Beyond-Factoid-QA-Effective-Methods-for-Non-factoid-Answer-Sentence-Retrieval

Sentence Retrieval for Non-factoid QA by Liu Yang for ECIR2016

Abstract

Task: Retrieving finer grained text units such as passages or sentences as answers for non-factoid Web queries.
Challenge: The difference between Non-factoid QA and Factoid QA.
This Work:
- Design two types of features, namely semantic and context features.
- Compare learning to rank methods with multiple baseline methods including query likelihood and the state-of-the-art convolutional neural network based method.
Evaluation: Results show that features used previously to retrieve topical sentences and factoid answer sentences are not sufficient for retrieving answer sentences for non-factoid queries, but with semantic and context features, we can significantly outperform the baseline methods.

Research Questions

Could we directly apply existing methods like factoid QA methods and sentence selection methods to solve this task?
How could we design more effective methods for answer sentence retrieval for non-factoid Web queries?

Contributions

We formally introduce the answer sentence retrieval task for non-factoid Web queries, and build a benchmark data set (WebAP) using the TREC GOV2 collection.
Based on the analysis of theWebAP data, we design effective new features including semantic and context features for non-factoid answer sentence retrieval.
The results show that MART with semantic and context features can significantly outperform existing methods including language models, a state-of-the-art CNN based factoid QA method and a sentence selection method using multiple features.

Answer Passage Retrieval
Answer Retrieval with Translation Models
Answer Ranking in CQA
Answer Retrieval for Factoid Questions

Task Definition

We now give a formal definition of our task.

non-factoid questions: ${Q_1,Q_2, \cdots, Q_n}$
Web documents: ${D_1,D_2,\cdots, D_m}$ that may contain answers
our task is to learn a \alert{ranking model} $R$ to rank the sentences in the Web documents to find sentences that are part of answers.

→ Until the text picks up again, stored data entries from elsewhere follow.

(* ===== verification/ServiceCluster.v ===== *)
(** * The clustered operations of the gateway (crates/qcli-service/src/lib.rs)

    The [_clustered] methods of [GatewayService] and the task that publishes
    the progress of a query.  [Node] is what such a method can reach: the local
    [ServiceState], the cluster store and the object store that all nodes
    share, and the publishers the node has spawned.  The stores are any
    implementations of their traits; [serde_json] and the hash of a principal
    are parameters.  [World] holds several nodes over one store. *)
From S2P Require Import Prelude Text Arrow DriverApi Auth Config Core Cluster Metadata.
From S2P Require Import ServiceData Results Service.
Import Core.Sessions Core.Queries.

(** [serde_json::to_value] and [from_value] at a type that derives
    [Serialize] and [Deserialize]. *)
Class Serde (A : Type) := {
  to_value : A → result Value string;
  from_value : Value → result A string;
}.

(** Serialization succeeds, and what was serialized is read back. *)
Class SerdeLaws (A : Type) `{Serde A} : Prop := {
  serde_total a : ∃ v, to_value a = Ok v;
  serde_roundtrip a v : to_value a = Ok v → from_value v = Ok a;
}.

(** [trait ResultObjectStore] over a store with state [Ob]. *)
Class ResultObjectStore (Bytes Ob : Type) := {
  objects_put : string → Bytes → M Ob ClusterError unit;
  objects_get : string → M Ob ClusterError (option Bytes);
  objects_delete : string → M Ob ClusterError unit;
}.

Record ClusterContext := {
  cc_node_id : string;
  cc_lease_ttl : Z;
}.

Record SharedSession := {
  ss_snapshot : SessionSnapshot;
  ss_quota_permit : string;
}.

Record SharedQuery := {
  sq_status : QueryStatus;
  sq_result_key : option string;
  sq_batch_count : Z;
  sq_fencing_token : Z;
}.

Record SharedPrepared := {
  sp_session_id : string;
  sp_sql : string;
  sp_parameters_key : option string;
}.

(** A spawned [publish_query_completion]. *)
Record Publisher := {
  pb_principal : AuthenticatedPrincipal;
  pb_query : string;
  pb_lease : QueryLease;
}.

(** What a clustered call reads from its surroundings: a local call's
    [Ambient], the wall clock, and the UUID of a quota permit. *)
Record ClusterCall := {
  ca_ambient : Ambient;
  ca_utc : Z;
  ca_permit : string;
}.
Definition ca_now (ca : ClusterCall) : Z := am_now (ca_ambient ca).

Definition json_service_error (message : string) : ServiceError :=
  ServiceError_new Internal "shared_state_json" message.

(** [SystemTime::now() + ttl]. *)
Definition chrono_deadline (ttl utc : Z) : Z := utc + ttl.

Definition shared_result_missing : ServiceError :=
  ServiceError_new Internal "shared_result_missing" "completed shared result is unavailable".

Definition orphaned_query : QueryError :=
  {| qe_code := "orphaned_query";
     qe_message := "the owning qcli node was lost and this adapter cannot reattach safely" |}.

Definition retention_failed : QueryError :=
  {| qe_code := "shared_result_store";
     qe_message := "query completed but shared result retention failed" |}.

(** [status.state = "failed"; status.error = Some(error)]. *)
Definition failed_status (e : QueryError) (s : QueryStatus) : QueryStatus :=
  {| qs_id := qs_id s; qs_session_id := qs_session_id s;
     qs_session_version := qs_session_version s; qs_target := qs_target s;
     qs_engine := qs_engine s; qs_engine_query_id := qs_engine_query_id s;
     qs_state := "failed"; qs_rows := qs_rows s;
     qs_retained_bytes := qs_retained_bytes s; qs_error := Some e |}.

(** [SharedResource { payload, expires_at, ..resource }]. *)
Definition rewritten (r : SharedResource) (v : Value) (expires : Z) : SharedResource :=
  {| resource_id := resource_id r; resource_principal := resource_principal r;
     resource_kind := resource_kind r; resource_version := resource_version r;
     payload := v; resource_expires_at := expires |}.

Section Clustered.
Context `{ipc : ArrowIpc}.
Context {St : Type} `{!ClusterStateStore St}.
Context {Ob : Type} `{!ResultObjectStore Bytes Ob}.
Context `{!Serde SharedSession} `{!Serde SharedQuery} `{!Serde SharedPrepared}.
(** The [DefaultHasher] digest of a principal, as sixteen hexadecimal digits. *)
Variable hash_hex : string → string.

(** What a node works on; the two stores are shared by all nodes. *)
Record Node := {
  nd_service : ServiceState;
  nd_cluster : option ClusterContext;
  nd_store : St;
  nd_objects : Ob;
  nd_publishers : list Publisher;
}.

Definition with_service (s : ServiceState) (n : Node) : Node :=
  {| nd_service := s; nd_cluster := nd_cluster n; nd_store := nd_store n;
     nd_objects := nd_objects n; nd_publishers := nd_publishers n |}.
Definition with_store (s : St) (n : Node) : Node :=
  {| nd_service := nd_service n; nd_cluster := nd_cluster n; nd_store := s;
     nd_objects := nd_objects n; nd_publishers := nd_publishers n |}.
Definition with_objects (o : Ob) (n : Node) : Node :=
  {| nd_service := nd_service n; nd_cluster := nd_cluster n; nd_store := nd_store n;
     nd_objects := o; nd_publishers := nd_publishers n |}.
Definition with_publishers (l : list Publisher) (n : Node) : Node :=
  {| nd_service := nd_service n; nd_cluster := nd_cluster n; nd_store := nd_store n;
     nd_objects := nd_objects n; nd_publishers := l |}.

(** [with_cluster]: the stores a node is given. *)
Definition with_cluster (node_id : string) (store : St) (objects : Ob) (lease_ttl : Z)
    (n : Node) : Node :=
  {| nd_service := nd_service n;
     nd_cluster := Some {| cc_node_id := node_id; cc_lease_ttl := lease_ttl |};
     nd_store := store; nd_objects := objects; nd_publishers := nd_publishers n |}.

Abbreviation Clustered A := (M Node ServiceError A).

(** A local operation, a call of the cluster store, a call of the object
    store; errors become [ServiceError]s. *)
Definition locally {A} (m : M ServiceState ServiceError A) : Clustered A :=
  on nd_service with_service (λ e, e) m.
Definition in_store {A} (m : M St ClusterError A) : Clustered A :=
  on nd_store with_store cluster_service_error m.
Definition in_objects {A} (m : M Ob ClusterError A) : Clustered A :=
  on nd_objects with_objects cluster_service_error m.

Definition serialize {A} `{Serde A} (a : A) : Clustered Value :=
  of_result (map_err json_service_error (to_value a)).
Definition deserialize {A} `{Serde A} (v : Value) : Clustered A :=
  of_result (map_err json_service_error (from_value v)).

(** [self.state.cluster.as_ref().ok_or_else(..)]. *)
Definition require_cluster (missing : ServiceError) : Clustered ClusterContext :=
  o ← gets nd_cluster; of_result (ok_or o missing).

(** [get_resource(..).await.map_err(..)?.ok_or_else(..)?]. *)
Definition shared_resource (kind id : string) (principal : AuthenticatedPrincipal)
    (missing : ServiceError) (utc : Z) : Clustered SharedResource :=
  o ← in_store (get_resource kind id (principal_id principal) utc);
  of_result (ok_or o missing).

Definition session_ttl_of (n : Node) : Z := session_ttl (st_limits (nd_service n)).
Definition prepared_ttl_of (n : Node) : Z := prepared_statement_ttl (st_limits (nd_service n)).
Definition result_ttl_of (n : Node) : Z := result_ttl (st_limits (nd_service n)).

(** ** Sessions *)

Definition create_session_clustered (principal : AuthenticatedPrincipal)
    (target_name : string) (overrides : gmap string string) (ca : ClusterCall) :
    Clustered SessionSnapshot :=
  cluster ← gets nd_cluster;
  match cluster with
  | None => locally (create_session principal target_name overrides (ca_ambient ca))
  | Some _ =>
      _ ← locally ensure_available;
      ttl ← gets session_ttl_of;
      permit ← in_store (acquire_quota (principal_id principal) "sessions"
                  (max_sessions principal) ttl (ca_permit ca) (ca_utc ca));
      created ← attempt (locally (create_session principal target_name overrides
                                    (ca_ambient ca)));
      match created with
      | Err error => _ ← ignore (in_store (release_quota permit)); fail error
      | Ok snap =>
          v ← serialize {| ss_snapshot := snap; ss_quota_permit := permit |};
          put ← attempt (in_store (put_resource
                  {| resource_id := snap_id snap;
                     resource_principal := principal_id principal;
                     resource_kind := "session"; resource_version := 0; payload := v;
                     resource_expires_at := chrono_deadline ttl (ca_utc ca) |} (Some 0)));
          match put with
          | Err error =>
              _ ← ignore (locally (close_session principal (snap_id snap) (ca_now ca)));
              _ ← ignore (in_store (release_quota permit));
              fail error
          | Ok _ => mret snap
          end
      end
  end.

(** A session this node does not know is restored from the shared record. *)
Definition restore_session (principal : AuthenticatedPrincipal) (session_id : string)
    (ca : ClusterCall) : Clustered SessionSnapshot :=
  _ ← require_cluster session_not_found;
  resource ← shared_resource "session" session_id principal session_not_found (ca_utc ca);
  shared ← deserialize (payload resource);
  let snap := ss_snapshot shared in
  o ← gets (λ n, config_target (st_config (nd_service n)) (snap_target snap));
  target ← of_result (ok_or o session_not_found);
  _ ← locally (in_sessions (restore snap target));
  _ ← locally (modify (with_session_owners (<[snap_id snap :=
        {| so_principal := principal_id principal; so_last_access := ca_now ca |}]>)));
  mret snap.

Definition session_clustered (principal : AuthenticatedPrincipal) (session_id : string)
    (ca : ClusterCall) : Clustered SessionSnapshot :=
  known ← attempt (locally (session principal session_id (ca_now ca)));
  match known with
  | Ok snap => mret snap
  | Err _ => restore_session principal session_id ca
  end.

The ranker is trained based on available \alert{features} $F_S$ and \alert{labels} $L_S$ to optimize a \alert{metric} $E$ over the sentence rank list.

Our task is different from previous research in the TREC QA track and answer retrieval in CQA sites likeYahoo! Answers.

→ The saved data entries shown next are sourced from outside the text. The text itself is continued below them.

(** Updates of two nodes overwrite each other.  Two nodes of a cluster hold
    a copy of the same session at the same version.  Mutations on both that
    expect that version both succeed: the second looks at its own copy only,
    reads the current version of the shared record just before writing, and so
    replaces the first node's update. *)
Theorem stale_nodes_overwrite_updates (w : World) a b p id sa sb shared expires oa ob ca cb :
  a ≠ b →
  serves (node_of w a) p id sa → serves (node_of w b) p id sb →
  session_version sb = session_version sa →
  shutting_down (nd_service (node_of w a)) = false →
  shutting_down (nd_service (node_of w b)) = false →
  clustered (node_of w a) → clustered (node_of w b) →
  shares (w_store w) p id shared expires → ca_utc ca < expires →
  ca_utc cb < ca_utc ca + session_ttl_of (node_of w a) →
  let v := session_version sa in
  ∃ w1 w2 until,
    at_node a (mutate_session_clustered p id v None oa ca) w
      = (Ok (snapshot_of (mutated_copy sa oa)), w1) ∧
    at_node b (mutate_session_clustered p id v None ob cb) w1
      = (Ok (snapshot_of (mutated_copy sb ob)), w2) ∧
    serves (node_of w2 a) p id (mutated_copy sa oa) ∧
    shares (w_store w2) p id
      {| ss_snapshot := snapshot_of (mutated_copy sb ob);
         ss_quota_permit := ss_quota_permit shared |} until.
Proof.
  intros Hab Ha Hb Hver Hda Hdb Hca Hcb Hsh Hlt Hlt2 v. unfold at_node.
  destruct (mutate_clustered_known _ p id sa shared expires oa ca Ha Hda Hca Hsh Hlt)
    as (n1 & E1 & Hs1 & Hav1 & Hsh1). fold v in E1.
  destruct (mutate_clustered_known
    {| nd_service := nd_service (node_of w b); nd_cluster := nd_cluster (node_of w b);
       nd_store := nd_store n1; nd_objects := nd_objects n1;
       nd_publishers := nd_publishers (node_of w b) |} p id sb
    {| ss_snapshot := snapshot_of (mutated_copy sa oa);
       ss_quota_permit := ss_quota_permit shared |}
    (ca_utc ca + session_ttl_of (node_of w a)) ob cb)
    as (n2 & E2 & Hs2 & Hav2 & Hsh2); try done.
  { split; [by apply Hcb|done]. }
  rewrite Hver in E2. fold v in E2. rewrite E1. eexists _, _, _. split; [done|].
  rewrite (node_of_other w b a n1) by done. rewrite E2. split; [done|]. split; [|exact Hsh2].
  rewrite (node_of_other _ a b) by done. unfold node_of. simpl. by rewrite String.eqb_refl.
Qed.
End SharedSessions.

Answers could be much longer than in factoid QA
The search space is much larger than CQA answer posts.

Dataset

Then we map “Perfect”, “Excellent”, “Good”, “Fair” to 4-1 and assign 0 for all the other sentences.
There are 991233 sentences in the data set and the average length of sentences is 17.58.
After label propagation from passage level to sentence level, 99.02\% (981510) sentences are labeled as 0 and less than 1\% sentences have positive labels (149 sentences are labeled as 1; 783 sentences are labeled as 2; 4283 sentences are labeled as 3; 4508 sentences are labeled as 4.)

Baseline Experiments

Retrieval functions: query likelihood language model with Dirichlet smoothing (LM).
Factoid question answering method: CNN
Summary sentence selection method: MART

This result shows that automatically learned word features (as in CNN) and simple combined text matching features (as in MK) may not be sufficient for our task, suggesting that a newset of techniques is needed for non-factoid answer sentence retrieval.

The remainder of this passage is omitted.